What needs to be done →
The answer is every line of the records that holds the word "initialDelay", copied in full.

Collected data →
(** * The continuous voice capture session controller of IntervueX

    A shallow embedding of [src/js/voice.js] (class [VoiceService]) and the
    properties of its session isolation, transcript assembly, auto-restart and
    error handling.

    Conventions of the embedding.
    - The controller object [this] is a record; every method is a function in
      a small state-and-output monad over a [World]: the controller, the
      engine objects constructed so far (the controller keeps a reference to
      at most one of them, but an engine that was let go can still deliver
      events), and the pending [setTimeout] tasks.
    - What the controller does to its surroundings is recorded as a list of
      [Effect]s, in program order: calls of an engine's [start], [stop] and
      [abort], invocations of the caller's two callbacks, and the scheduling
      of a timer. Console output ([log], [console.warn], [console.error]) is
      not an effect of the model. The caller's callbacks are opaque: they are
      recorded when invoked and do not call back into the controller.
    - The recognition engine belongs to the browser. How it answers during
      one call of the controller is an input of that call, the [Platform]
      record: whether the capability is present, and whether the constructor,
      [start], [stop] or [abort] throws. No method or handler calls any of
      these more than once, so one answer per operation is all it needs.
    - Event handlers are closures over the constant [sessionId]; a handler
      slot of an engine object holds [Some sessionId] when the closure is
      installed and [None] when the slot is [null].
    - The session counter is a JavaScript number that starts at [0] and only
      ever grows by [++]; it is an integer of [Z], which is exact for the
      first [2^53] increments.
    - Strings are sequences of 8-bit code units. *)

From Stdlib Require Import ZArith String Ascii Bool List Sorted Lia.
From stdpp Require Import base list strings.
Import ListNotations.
--
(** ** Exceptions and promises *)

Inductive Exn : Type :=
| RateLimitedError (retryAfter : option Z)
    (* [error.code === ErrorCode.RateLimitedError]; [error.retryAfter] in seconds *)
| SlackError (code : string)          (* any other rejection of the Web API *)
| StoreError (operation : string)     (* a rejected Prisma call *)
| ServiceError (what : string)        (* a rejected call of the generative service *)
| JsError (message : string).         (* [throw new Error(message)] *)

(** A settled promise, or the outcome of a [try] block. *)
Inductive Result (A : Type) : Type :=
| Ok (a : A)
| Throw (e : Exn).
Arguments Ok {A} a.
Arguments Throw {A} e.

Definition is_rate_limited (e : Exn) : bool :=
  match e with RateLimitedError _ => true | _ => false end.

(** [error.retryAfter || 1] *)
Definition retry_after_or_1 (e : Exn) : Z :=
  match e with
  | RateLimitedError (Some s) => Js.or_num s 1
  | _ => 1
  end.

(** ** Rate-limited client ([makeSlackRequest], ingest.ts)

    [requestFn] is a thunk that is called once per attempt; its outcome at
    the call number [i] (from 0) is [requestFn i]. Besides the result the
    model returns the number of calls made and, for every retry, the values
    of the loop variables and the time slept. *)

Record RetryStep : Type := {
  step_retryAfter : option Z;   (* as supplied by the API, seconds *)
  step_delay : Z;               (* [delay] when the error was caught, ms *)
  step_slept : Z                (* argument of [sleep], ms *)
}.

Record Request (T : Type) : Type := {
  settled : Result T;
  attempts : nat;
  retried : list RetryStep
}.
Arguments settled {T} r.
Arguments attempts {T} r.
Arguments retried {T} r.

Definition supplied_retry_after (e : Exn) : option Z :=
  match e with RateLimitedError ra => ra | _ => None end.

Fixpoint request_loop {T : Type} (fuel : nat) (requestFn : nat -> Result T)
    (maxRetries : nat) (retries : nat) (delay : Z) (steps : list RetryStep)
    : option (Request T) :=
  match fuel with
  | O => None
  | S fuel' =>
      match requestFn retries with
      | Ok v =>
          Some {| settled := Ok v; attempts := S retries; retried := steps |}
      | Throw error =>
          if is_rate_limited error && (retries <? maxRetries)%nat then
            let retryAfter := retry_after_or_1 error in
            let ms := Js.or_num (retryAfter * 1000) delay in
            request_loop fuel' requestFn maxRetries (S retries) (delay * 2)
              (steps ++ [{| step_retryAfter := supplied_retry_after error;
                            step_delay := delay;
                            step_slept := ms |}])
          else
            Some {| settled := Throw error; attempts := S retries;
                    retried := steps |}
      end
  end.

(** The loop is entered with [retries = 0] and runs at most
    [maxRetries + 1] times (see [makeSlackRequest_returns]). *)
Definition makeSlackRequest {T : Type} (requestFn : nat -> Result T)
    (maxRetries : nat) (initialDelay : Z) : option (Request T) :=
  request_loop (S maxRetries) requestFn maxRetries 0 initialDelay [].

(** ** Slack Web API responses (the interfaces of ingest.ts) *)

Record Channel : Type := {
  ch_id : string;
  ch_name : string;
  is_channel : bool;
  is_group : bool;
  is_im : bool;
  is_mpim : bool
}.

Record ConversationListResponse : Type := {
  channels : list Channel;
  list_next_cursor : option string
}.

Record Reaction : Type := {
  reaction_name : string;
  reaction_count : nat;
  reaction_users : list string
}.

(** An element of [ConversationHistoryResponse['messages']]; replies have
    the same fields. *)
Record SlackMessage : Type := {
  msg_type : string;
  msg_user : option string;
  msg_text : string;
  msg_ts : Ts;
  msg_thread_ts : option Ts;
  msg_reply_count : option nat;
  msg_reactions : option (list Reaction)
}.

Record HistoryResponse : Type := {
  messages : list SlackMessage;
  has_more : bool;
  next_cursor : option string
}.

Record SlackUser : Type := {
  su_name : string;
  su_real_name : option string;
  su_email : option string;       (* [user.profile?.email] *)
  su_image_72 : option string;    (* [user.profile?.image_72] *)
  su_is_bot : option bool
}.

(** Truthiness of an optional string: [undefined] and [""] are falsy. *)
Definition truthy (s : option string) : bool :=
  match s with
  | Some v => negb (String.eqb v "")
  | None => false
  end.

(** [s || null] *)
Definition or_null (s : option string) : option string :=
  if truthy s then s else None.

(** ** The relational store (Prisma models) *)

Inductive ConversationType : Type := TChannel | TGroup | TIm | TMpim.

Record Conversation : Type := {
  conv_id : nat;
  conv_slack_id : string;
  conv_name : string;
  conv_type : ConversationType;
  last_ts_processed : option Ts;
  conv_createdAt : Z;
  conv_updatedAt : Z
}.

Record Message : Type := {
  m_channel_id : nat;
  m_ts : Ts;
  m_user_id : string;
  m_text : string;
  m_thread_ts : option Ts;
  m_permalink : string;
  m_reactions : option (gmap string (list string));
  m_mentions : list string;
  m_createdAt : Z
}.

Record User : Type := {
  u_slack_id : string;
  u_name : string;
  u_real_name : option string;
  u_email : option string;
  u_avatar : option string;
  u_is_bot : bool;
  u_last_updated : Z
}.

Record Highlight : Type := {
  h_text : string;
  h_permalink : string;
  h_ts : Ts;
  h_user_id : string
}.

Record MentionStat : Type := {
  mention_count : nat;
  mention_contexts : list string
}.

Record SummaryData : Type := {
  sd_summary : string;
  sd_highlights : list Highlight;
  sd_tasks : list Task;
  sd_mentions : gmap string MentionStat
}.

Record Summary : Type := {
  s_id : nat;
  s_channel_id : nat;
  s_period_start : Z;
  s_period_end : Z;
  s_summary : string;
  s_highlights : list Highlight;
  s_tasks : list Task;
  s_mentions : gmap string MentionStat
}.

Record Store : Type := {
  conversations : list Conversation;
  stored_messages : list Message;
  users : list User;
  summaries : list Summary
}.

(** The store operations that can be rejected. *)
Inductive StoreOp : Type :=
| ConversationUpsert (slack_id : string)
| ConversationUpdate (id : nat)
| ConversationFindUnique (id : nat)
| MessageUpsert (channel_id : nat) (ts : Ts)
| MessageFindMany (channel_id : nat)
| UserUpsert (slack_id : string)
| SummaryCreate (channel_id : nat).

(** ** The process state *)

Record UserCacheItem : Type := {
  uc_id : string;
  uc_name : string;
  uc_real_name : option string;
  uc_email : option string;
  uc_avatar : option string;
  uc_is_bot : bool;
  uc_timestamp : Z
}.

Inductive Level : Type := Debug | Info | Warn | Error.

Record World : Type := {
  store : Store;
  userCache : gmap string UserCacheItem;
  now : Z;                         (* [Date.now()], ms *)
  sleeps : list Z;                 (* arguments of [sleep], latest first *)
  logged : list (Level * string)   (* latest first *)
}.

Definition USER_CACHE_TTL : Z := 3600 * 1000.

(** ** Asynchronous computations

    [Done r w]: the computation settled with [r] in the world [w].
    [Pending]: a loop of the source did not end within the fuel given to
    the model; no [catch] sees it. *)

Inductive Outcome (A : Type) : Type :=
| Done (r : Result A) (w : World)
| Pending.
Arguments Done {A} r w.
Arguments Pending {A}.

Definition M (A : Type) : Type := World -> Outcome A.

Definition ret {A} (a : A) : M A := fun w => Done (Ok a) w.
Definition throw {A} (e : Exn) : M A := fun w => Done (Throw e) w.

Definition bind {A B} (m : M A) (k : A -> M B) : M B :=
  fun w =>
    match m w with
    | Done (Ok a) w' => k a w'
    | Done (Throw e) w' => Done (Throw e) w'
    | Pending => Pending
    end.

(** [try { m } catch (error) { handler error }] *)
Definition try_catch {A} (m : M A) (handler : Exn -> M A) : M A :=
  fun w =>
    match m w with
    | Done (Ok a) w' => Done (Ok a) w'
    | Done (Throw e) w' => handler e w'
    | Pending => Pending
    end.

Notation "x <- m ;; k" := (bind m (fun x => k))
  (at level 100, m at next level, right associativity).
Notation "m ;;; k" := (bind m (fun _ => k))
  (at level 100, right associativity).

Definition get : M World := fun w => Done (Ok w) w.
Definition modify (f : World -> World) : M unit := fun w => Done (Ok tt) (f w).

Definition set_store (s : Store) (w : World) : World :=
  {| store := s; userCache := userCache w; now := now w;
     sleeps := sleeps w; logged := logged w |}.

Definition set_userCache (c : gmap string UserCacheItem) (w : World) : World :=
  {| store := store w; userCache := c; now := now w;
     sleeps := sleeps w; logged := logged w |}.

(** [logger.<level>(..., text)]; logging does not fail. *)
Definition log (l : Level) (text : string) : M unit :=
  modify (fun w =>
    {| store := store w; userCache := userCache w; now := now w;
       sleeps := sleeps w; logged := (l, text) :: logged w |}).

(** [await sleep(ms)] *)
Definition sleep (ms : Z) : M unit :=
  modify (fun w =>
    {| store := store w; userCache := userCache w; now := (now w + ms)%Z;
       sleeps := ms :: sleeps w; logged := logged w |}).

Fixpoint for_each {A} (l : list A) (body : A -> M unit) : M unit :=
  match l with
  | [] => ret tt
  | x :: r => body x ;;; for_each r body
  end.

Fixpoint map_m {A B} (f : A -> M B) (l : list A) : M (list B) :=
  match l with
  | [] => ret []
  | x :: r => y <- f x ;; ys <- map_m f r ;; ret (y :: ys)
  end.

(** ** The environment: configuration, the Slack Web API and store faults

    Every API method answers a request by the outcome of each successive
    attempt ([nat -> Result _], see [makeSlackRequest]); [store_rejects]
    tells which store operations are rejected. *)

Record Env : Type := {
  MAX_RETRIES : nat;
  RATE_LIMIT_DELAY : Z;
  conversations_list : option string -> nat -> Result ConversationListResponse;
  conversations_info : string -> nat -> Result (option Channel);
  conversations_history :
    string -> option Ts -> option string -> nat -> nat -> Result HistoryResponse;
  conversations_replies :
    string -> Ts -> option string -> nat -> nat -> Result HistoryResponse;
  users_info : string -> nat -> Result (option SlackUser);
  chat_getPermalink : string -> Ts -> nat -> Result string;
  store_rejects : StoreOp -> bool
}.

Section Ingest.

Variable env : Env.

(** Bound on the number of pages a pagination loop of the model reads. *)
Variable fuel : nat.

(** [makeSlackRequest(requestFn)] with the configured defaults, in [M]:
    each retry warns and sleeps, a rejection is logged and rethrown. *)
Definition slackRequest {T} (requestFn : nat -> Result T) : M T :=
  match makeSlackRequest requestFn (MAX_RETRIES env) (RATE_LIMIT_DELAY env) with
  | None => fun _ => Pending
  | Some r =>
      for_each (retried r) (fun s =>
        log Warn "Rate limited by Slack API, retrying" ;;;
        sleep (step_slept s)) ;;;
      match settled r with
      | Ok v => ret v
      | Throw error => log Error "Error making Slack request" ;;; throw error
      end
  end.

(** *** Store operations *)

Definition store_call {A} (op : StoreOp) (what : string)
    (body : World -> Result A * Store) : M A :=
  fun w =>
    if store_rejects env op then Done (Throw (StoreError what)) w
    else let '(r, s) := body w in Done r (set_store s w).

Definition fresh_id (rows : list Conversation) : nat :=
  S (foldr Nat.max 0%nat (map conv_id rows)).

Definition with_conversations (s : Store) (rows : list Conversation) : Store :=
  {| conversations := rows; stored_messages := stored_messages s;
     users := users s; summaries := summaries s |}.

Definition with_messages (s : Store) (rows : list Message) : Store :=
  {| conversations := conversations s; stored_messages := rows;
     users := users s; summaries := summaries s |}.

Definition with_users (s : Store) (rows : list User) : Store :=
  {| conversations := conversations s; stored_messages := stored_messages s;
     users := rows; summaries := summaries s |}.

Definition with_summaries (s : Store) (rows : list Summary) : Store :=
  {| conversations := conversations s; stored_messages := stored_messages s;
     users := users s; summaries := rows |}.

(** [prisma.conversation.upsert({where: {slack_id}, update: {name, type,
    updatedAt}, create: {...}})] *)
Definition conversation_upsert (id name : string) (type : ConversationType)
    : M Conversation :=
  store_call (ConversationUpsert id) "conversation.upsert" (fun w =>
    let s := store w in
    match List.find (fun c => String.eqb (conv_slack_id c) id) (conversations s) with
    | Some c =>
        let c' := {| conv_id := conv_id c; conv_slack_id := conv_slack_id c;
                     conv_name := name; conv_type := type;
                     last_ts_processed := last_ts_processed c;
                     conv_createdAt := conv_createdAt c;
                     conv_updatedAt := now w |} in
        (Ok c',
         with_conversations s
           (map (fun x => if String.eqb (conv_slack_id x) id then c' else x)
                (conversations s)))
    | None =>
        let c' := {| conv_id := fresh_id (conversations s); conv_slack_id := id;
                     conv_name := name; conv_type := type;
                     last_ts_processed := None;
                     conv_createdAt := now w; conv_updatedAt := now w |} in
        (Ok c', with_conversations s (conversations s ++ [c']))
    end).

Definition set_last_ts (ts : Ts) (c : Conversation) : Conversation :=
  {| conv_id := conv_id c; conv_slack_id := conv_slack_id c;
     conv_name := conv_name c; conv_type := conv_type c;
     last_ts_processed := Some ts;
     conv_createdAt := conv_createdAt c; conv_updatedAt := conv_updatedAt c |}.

Task answer →
    (maxRetries : nat) (initialDelay : Z) : option (Request T) :=
  request_loop (S maxRetries) requestFn maxRetries 0 initialDelay [].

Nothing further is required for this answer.